-------- DATA FOR THIS TASK --------
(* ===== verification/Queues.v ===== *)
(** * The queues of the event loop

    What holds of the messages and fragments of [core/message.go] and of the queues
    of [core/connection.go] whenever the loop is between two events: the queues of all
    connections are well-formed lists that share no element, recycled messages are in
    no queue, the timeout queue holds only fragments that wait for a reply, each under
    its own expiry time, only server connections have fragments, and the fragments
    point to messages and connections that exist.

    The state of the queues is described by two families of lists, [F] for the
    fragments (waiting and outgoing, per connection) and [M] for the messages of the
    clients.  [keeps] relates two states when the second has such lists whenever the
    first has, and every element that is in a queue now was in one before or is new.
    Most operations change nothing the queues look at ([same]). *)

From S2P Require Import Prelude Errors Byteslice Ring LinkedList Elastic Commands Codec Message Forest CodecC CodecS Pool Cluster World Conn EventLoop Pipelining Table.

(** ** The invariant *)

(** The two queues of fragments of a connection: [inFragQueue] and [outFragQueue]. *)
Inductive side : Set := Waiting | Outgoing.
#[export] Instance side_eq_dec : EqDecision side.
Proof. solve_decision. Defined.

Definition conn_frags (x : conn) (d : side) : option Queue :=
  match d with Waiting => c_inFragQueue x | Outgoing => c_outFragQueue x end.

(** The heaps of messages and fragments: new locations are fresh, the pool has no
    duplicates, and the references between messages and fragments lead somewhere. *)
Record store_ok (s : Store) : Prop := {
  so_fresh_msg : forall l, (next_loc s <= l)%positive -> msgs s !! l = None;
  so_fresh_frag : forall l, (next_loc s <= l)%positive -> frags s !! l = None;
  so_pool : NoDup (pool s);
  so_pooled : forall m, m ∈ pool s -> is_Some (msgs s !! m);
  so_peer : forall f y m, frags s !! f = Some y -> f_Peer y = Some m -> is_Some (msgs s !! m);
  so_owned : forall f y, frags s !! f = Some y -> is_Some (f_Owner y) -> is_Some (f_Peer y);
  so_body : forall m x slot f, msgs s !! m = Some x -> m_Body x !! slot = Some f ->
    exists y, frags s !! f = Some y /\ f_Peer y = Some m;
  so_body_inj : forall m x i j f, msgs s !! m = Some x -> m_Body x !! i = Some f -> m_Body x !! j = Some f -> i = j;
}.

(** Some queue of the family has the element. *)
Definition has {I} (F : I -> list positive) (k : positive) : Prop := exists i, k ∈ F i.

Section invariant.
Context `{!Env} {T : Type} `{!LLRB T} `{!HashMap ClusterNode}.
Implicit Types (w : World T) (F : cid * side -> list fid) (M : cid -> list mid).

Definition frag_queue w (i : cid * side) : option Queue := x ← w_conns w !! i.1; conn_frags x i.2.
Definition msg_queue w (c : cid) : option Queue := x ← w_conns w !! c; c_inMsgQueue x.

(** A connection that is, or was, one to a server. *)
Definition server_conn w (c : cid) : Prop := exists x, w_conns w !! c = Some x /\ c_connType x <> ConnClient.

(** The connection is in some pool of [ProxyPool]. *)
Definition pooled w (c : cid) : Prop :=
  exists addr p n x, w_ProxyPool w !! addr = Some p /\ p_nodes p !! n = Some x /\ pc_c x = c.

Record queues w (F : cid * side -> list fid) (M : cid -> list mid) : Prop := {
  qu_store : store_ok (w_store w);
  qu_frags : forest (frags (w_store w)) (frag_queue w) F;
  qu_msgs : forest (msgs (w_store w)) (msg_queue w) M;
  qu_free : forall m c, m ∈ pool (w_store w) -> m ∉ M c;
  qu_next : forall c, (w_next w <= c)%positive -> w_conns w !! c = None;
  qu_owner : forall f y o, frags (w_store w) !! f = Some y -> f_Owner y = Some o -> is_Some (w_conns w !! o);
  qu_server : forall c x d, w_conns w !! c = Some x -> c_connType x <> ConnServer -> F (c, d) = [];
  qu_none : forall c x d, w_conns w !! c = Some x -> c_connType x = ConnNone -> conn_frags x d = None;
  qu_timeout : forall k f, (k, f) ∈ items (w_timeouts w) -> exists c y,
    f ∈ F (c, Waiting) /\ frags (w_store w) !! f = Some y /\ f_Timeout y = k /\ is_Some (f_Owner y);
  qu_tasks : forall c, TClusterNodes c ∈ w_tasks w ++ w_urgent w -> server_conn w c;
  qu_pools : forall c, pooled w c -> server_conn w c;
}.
--------
-------- DATA FOR THIS TASK --------
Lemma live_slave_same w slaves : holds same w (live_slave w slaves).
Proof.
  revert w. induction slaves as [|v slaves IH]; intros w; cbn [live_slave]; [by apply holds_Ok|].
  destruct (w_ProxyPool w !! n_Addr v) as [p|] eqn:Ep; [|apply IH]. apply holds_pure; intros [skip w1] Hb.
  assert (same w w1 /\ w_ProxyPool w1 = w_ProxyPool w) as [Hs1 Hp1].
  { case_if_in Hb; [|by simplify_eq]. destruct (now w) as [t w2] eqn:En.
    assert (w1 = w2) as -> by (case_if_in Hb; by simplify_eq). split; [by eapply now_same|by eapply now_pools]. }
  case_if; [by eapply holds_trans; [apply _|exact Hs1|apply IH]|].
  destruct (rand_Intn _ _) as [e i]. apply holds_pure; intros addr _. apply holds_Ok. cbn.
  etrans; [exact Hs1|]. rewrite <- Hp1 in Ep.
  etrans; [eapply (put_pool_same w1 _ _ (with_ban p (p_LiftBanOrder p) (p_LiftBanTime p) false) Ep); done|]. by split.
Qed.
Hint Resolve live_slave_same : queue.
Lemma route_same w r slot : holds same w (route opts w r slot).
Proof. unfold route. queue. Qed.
--------
→ **WHAT TO DO**
Looking at the records above, return exactly the lines from the line with "so_pool : NoDup (pool s);" to the line with "Definition frag_queue w", both ends included.

→ **OUTPUT FOR THIS TASK**
  so_pool : NoDup (pool s);
  so_pooled : forall m, m ∈ pool s -> is_Some (msgs s !! m);
  so_peer : forall f y m, frags s !! f = Some y -> f_Peer y = Some m -> is_Some (msgs s !! m);
  so_owned : forall f y, frags s !! f = Some y -> is_Some (f_Owner y) -> is_Some (f_Peer y);
  so_body : forall m x slot f, msgs s !! m = Some x -> m_Body x !! slot = Some f ->
    exists y, frags s !! f = Some y /\ f_Peer y = Some m;
  so_body_inj : forall m x i j f, msgs s !! m = Some x -> m_Body x !! i = Some f -> m_Body x !! j = Some f -> i = j;
}.

(** Some queue of the family has the element. *)
Definition has {I} (F : I -> list positive) (k : positive) : Prop := exists i, k ∈ F i.

Section invariant.
Context `{!Env} {T : Type} `{!LLRB T} `{!HashMap ClusterNode}.
Implicit Types (w : World T) (F : cid * side -> list fid) (M : cid -> list mid).

Definition frag_queue w (i : cid * side) : option Queue := x ← w_conns w !! i.1; conn_frags x i.2.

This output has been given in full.